◆ Exercise
The expected answer comprises all lines from the entries that contain the string "Hypothesis".

[Stored data entries]

Section Patterns.
Variables (old new p : list A).
Hypothesis old_nonempty : old <> [].
Hypothesis p_clear : cannot_create p new = true.

Lemma replace_hit rest : (replace_from old new 0) (old ++ rest) = new ++ (replace_from old new 0) rest.
Proof. destruct old; [done | apply replace_from_hit]. Qed.

(** No tail of [p] can begin where a copy of [new] begins. *)
Lemma no_match_at_new pre o t :
  p = pre ++ o -> o <> [] -> begins_with (new ++ t) o = true -> False.
Proof.
  intros Hpo Ho Hbegin. apply begins_with_app_overlap in Hbegin.
  destruct (cannot_create_inv _ _ p_clear) as (a & p' & n & new' & Ep & En & H1 & H2).
  destruct pre as [|x pre].
  - simpl in Hpo. rewrite <- Hpo in Hbegin.
    assert (begins_with (n :: new') p || begins_with p (n :: new') = false) as Hno
      by (by apply (tails_clear_spec p new [])).
    rewrite <- En in Hno. congruence.
  - rewrite Ep in Hpo. injection Hpo as _ Hp'.
    destruct o as [|y o]; [done|].
    assert (begins_with (y :: o) new || begins_with new (y :: o) = false) as Hno
      by (by apply (tails_clear_spec new p' pre)).
    rewrite orb_comm in Hno. congruence.
Qed.

(** [p] cannot begin inside a copy of [new]. *)
Lemma no_match_inside_new b1 c b2 t :
  new = b1 ++ c :: b2 -> begins_with ((c :: b2) ++ t) p = true -> False.
Proof.
  intros En Hbegin. apply begins_with_app_overlap in Hbegin.
  destruct (cannot_create_inv _ _ p_clear) as (a & p' & n & new' & Ep & _ & H1 & _).
  rewrite (tails_clear_spec p new b1 c b2) in Hbegin; done.
Qed.

(** A tail of [p] found at the start of the output was already at the
    start of the input. *)
Lemma begins_with_replaced s : forall pre o,
  p = pre ++ o -> o <> [] -> begins_with ((replace_from old new 0) s) o = true -> begins_with s o = true.
Proof.
  induction s as [|c s IH]; intros pre o Hpo Ho Hbegin.
  - apply begins_with_nil_inv in Hbegin. done.
  - destruct (begins_with (c :: s) old) eqn:Hm.
    + apply begins_with_spec in Hm as [rest Hm]. rewrite Hm, replace_hit in Hbegin.
      by destruct (no_match_at_new pre o ((replace_from old new 0) rest)).
    + rewrite replace_from_miss in Hbegin by done.
      destruct o as [|x o]; [done|].
      apply begins_with_cons_inv in Hbegin as [-> Hbegin].
      simpl. rewrite bool_decide_true by done. simpl.
      destruct o as [|y o]; [done|].
      apply (IH (pre ++ [c])); [by rewrite <- app_assoc | done | done].
Qed.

◆ Problem solution
Hypothesis old_nonempty : old <> [].
Hypothesis p_clear : cannot_create p new = true.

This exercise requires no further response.